### [WHAT IS NEEDED]
Print all the data, keeping every line exactly as it is.

*** AVAILABLE DATA Section Begins ***

(** a claim is granted exactly when every claim already held on one of
    its keys is compatible with its owner; a refused claim changes nothing, and
    a granted one holds all of its keys under a lease no earlier claim used,
    leaving every other lease as it was. *)
Theorem claim_all_or_nothing req s :
  claimsReachable s → NoDup (mr_Keys req) → room req s →
  match claimMutationKeysLocked req s with
  | (s', Err _) =>
      s' = s ∧ ∃ l k o, k ∈ mr_Keys req ∧ holds s l k o ∧ compatibleMutationOwners (mr_Owner req) o = false
  | (s', Ok l) =>
      (∀ k, k ∈ mr_Keys req → holds s' l k (mr_Owner req)) ∧ (∀ k o, ¬ holds s l k o) ∧
      (∀ l' k o, l' ≠ l → holds s' l' k o ↔ holds s l' k o) ∧
      (∀ l' k o, k ∈ mr_Keys req → holds s l' k o → compatibleMutationOwners (mr_Owner req) o = true)
  end.
Proof.
  intros Hs%claimsReachable_wf Hnd Hroom. pose proof (claim_granted_iff req s Hs) as Hiff.
  destruct (claimMutationKeysLocked req s) as [s' [l|e]] eqn:Hc; simpl in Hiff.
  - destruct (claim_granted _ _ _ _ Hs Hnd Hroom Hc) as (_&?&?&?).
    assert (∃ l0, Ok l = (Ok l0 : res nat)) as Hex by eauto. rewrite Hiff in Hex. eauto.
  - split; [by eapply claim_err_unchanged|]. unfold claimMutationKeysLocked in Hc.
    destruct (firstConflict s (mr_Owner req) (mr_Keys req)) eqn:Hf; [|by destruct (recordClaims _ _ _)].
    by eapply firstConflict_Some.
Qed.

(** releasing a lease drops its claims, so the keys it held alone can be
    claimed again by anyone, and touches no other lease; releasing it twice is
    the same as releasing it once. *)
Theorem release_lease_exact s l :
  claimsReachable s →
  (∀ k o, ¬ holds (releaseLocked l s) l k o) ∧
  (∀ l' k o, l' ≠ l → holds (releaseLocked l s) l' k o ↔ holds s l' k o) ∧
  releaseLocked l (releaseLocked l s) = releaseLocked l s ∧
  (∀ req, (∀ l' k o, l' ≠ l → k ∈ mr_Keys req → ¬ holds s l' k o) →
    ∃ l', (claimMutationKeysLocked req (releaseLocked l s)).2 = Ok l').
Proof.
  intros Hs%claimsReachable_wf. destruct (release_exact s l Hs) as (Hwf&Hnone&Hother).
  split_and!; [done|done|apply release_twice|]. intros req Hfree. apply claim_granted_iff; [done|].
  intros l' k o Hk Hh. destruct (decide (l' = l)) as [->|Hne]; [by apply Hnone in Hh|].
  apply Hother in Hh; [|done]. by apply Hfree in Hh.
Qed.

Module SampleClaims.
Definition at0 : Time := mkTime 1000 0.
Definition attachReq : MutationRequest :=
  mkRequest ["environment:dev"] (mkOwner MutationOwnerAttach "session-a" MutationPhaseEstablishing "" at0).
Definition attachReq2 : MutationRequest :=
  mkRequest ["environment:dev"] (mkOwner MutationOwnerAttach "session-b" MutationPhaseEstablishing "" at0).
Definition stopReq : MutationRequest :=
  mkRequest ["environment:dev"] (mkOwner MutationOwnerStop "stop-1-1" MutationPhaseStopping "" at0).
Definition one : Claims := (claimMutationKeysLocked attachReq emptyClaims).1.
Definition two : Claims := (claimMutationKeysLocked attachReq2 one).1.
End SampleClaims.

Lemma sample_reach_one : claimsReachable SampleClaims.one.
Proof. apply rtc_once, step_claim; [apply NoDup_singleton|done]. Qed.

Lemma sample_reach_two : claimsReachable SampleClaims.two.
Proof.
  eapply rtc_r; [apply sample_reach_one|]. apply step_claim; [apply NoDup_singleton|done].
Qed.

Lemma mutation_keys_exclusive_witness :
  mo_Kind (mr_Owner SampleClaims.attachReq) = MutationOwnerAttach ∧
  mo_Kind (mr_Owner SampleClaims.attachReq2) = MutationOwnerAttach.
Proof.
  apply (mutation_keys_exclusive SampleClaims.two 0 1 "environment:dev"); [apply sample_reach_two| | |done].
  - exists 1, [mkClaim 1 "environment:dev" (mr_Owner SampleClaims.attachReq)]. split; [done|by left].
  - exists 2, [mkClaim 2 "environment:dev" (mr_Owner SampleClaims.attachReq2)]. split; [done|by left].
Defined.

Lemma claim_all_or_nothing_witness :
  (claimMutationKeysLocked SampleClaims.stopReq SampleClaims.two).1 = SampleClaims.two.
Proof.
  pose proof (claim_all_or_nothing SampleClaims.stopReq SampleClaims.two sample_reach_two
    (NoDup_singleton _) eq_refl) as H.
  exact (proj1 H).
Defined.

Lemma release_lease_exact_witness :
  ∃ l', (claimMutationKeysLocked SampleClaims.stopReq (releaseLocked 0 SampleClaims.one)).2 = Ok l'.
Proof.
  apply (proj2 (proj2 (proj2 (release_lease_exact SampleClaims.one 0 sample_reach_one)))).
  intros l' k o Hne _ (id&cls&Hl&_).
  change (leases SampleClaims.one) with (<[0%nat := [mkClaim 1 "environment:dev" (mr_Owner SampleClaims.attachReq)]]>
    (∅ : gmap nat (list mutationClaim))) in Hl.
  rewrite lookup_insert_ne, lookup_empty in Hl; [discriminate Hl|congruence].
Defined.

*** AVAILABLE DATA Section Ends ***

### [TASK ANSWER]
(** a claim is granted exactly when every claim already held on one of
    its keys is compatible with its owner; a refused claim changes nothing, and
    a granted one holds all of its keys under a lease no earlier claim used,
    leaving every other lease as it was. *)
Theorem claim_all_or_nothing req s :
  claimsReachable s → NoDup (mr_Keys req) → room req s →
  match claimMutationKeysLocked req s with
  | (s', Err _) =>
      s' = s ∧ ∃ l k o, k ∈ mr_Keys req ∧ holds s l k o ∧ compatibleMutationOwners (mr_Owner req) o = false
  | (s', Ok l) =>
      (∀ k, k ∈ mr_Keys req → holds s' l k (mr_Owner req)) ∧ (∀ k o, ¬ holds s l k o) ∧
      (∀ l' k o, l' ≠ l → holds s' l' k o ↔ holds s l' k o) ∧
      (∀ l' k o, k ∈ mr_Keys req → holds s l' k o → compatibleMutationOwners (mr_Owner req) o = true)
  end.
Proof.
  intros Hs%claimsReachable_wf Hnd Hroom. pose proof (claim_granted_iff req s Hs) as Hiff.
  destruct (claimMutationKeysLocked req s) as [s' [l|e]] eqn:Hc; simpl in Hiff.
  - destruct (claim_granted _ _ _ _ Hs Hnd Hroom Hc) as (_&?&?&?).
    assert (∃ l0, Ok l = (Ok l0 : res nat)) as Hex by eauto. rewrite Hiff in Hex. eauto.
  - split; [by eapply claim_err_unchanged|]. unfold claimMutationKeysLocked in Hc.
    destruct (firstConflict s (mr_Owner req) (mr_Keys req)) eqn:Hf; [|by destruct (recordClaims _ _ _)].
    by eapply firstConflict_Some.
Qed.

(** releasing a lease drops its claims, so the keys it held alone can be
    claimed again by anyone, and touches no other lease; releasing it twice is
    the same as releasing it once. *)
Theorem release_lease_exact s l :
  claimsReachable s →
  (∀ k o, ¬ holds (releaseLocked l s) l k o) ∧
  (∀ l' k o, l' ≠ l → holds (releaseLocked l s) l' k o ↔ holds s l' k o) ∧
  releaseLocked l (releaseLocked l s) = releaseLocked l s ∧
  (∀ req, (∀ l' k o, l' ≠ l → k ∈ mr_Keys req → ¬ holds s l' k o) →
    ∃ l', (claimMutationKeysLocked req (releaseLocked l s)).2 = Ok l').
Proof.
  intros Hs%claimsReachable_wf. destruct (release_exact s l Hs) as (Hwf&Hnone&Hother).
  split_and!; [done|done|apply release_twice|]. intros req Hfree. apply claim_granted_iff; [done|].
  intros l' k o Hk Hh. destruct (decide (l' = l)) as [->|Hne]; [by apply Hnone in Hh|].
  apply Hother in Hh; [|done]. by apply Hfree in Hh.
Qed.

Module SampleClaims.
Definition at0 : Time := mkTime 1000 0.
Definition attachReq : MutationRequest :=
  mkRequest ["environment:dev"] (mkOwner MutationOwnerAttach "session-a" MutationPhaseEstablishing "" at0).
Definition attachReq2 : MutationRequest :=
  mkRequest ["environment:dev"] (mkOwner MutationOwnerAttach "session-b" MutationPhaseEstablishing "" at0).
Definition stopReq : MutationRequest :=
  mkRequest ["environment:dev"] (mkOwner MutationOwnerStop "stop-1-1" MutationPhaseStopping "" at0).
Definition one : Claims := (claimMutationKeysLocked attachReq emptyClaims).1.
Definition two : Claims := (claimMutationKeysLocked attachReq2 one).1.
End SampleClaims.

Lemma sample_reach_one : claimsReachable SampleClaims.one.
Proof. apply rtc_once, step_claim; [apply NoDup_singleton|done]. Qed.

Lemma sample_reach_two : claimsReachable SampleClaims.two.
Proof.
  eapply rtc_r; [apply sample_reach_one|]. apply step_claim; [apply NoDup_singleton|done].
Qed.

Lemma mutation_keys_exclusive_witness :
  mo_Kind (mr_Owner SampleClaims.attachReq) = MutationOwnerAttach ∧
  mo_Kind (mr_Owner SampleClaims.attachReq2) = MutationOwnerAttach.
Proof.
  apply (mutation_keys_exclusive SampleClaims.two 0 1 "environment:dev"); [apply sample_reach_two| | |done].
  - exists 1, [mkClaim 1 "environment:dev" (mr_Owner SampleClaims.attachReq)]. split; [done|by left].
  - exists 2, [mkClaim 2 "environment:dev" (mr_Owner SampleClaims.attachReq2)]. split; [done|by left].
Defined.

Lemma claim_all_or_nothing_witness :
  (claimMutationKeysLocked SampleClaims.stopReq SampleClaims.two).1 = SampleClaims.two.
Proof.
  pose proof (claim_all_or_nothing SampleClaims.stopReq SampleClaims.two sample_reach_two
    (NoDup_singleton _) eq_refl) as H.
  exact (proj1 H).
Defined.

Lemma release_lease_exact_witness :
  ∃ l', (claimMutationKeysLocked SampleClaims.stopReq (releaseLocked 0 SampleClaims.one)).2 = Ok l'.
Proof.
  apply (proj2 (proj2 (proj2 (release_lease_exact SampleClaims.one 0 sample_reach_one)))).
  intros l' k o Hne _ (id&cls&Hl&_).
  change (leases SampleClaims.one) with (<[0%nat := [mkClaim 1 "environment:dev" (mr_Owner SampleClaims.attachReq)]]>
    (∅ : gmap nat (list mutationClaim))) in Hl.
  rewrite lookup_insert_ne, lookup_empty in Hl; [discriminate Hl|congruence].
Defined.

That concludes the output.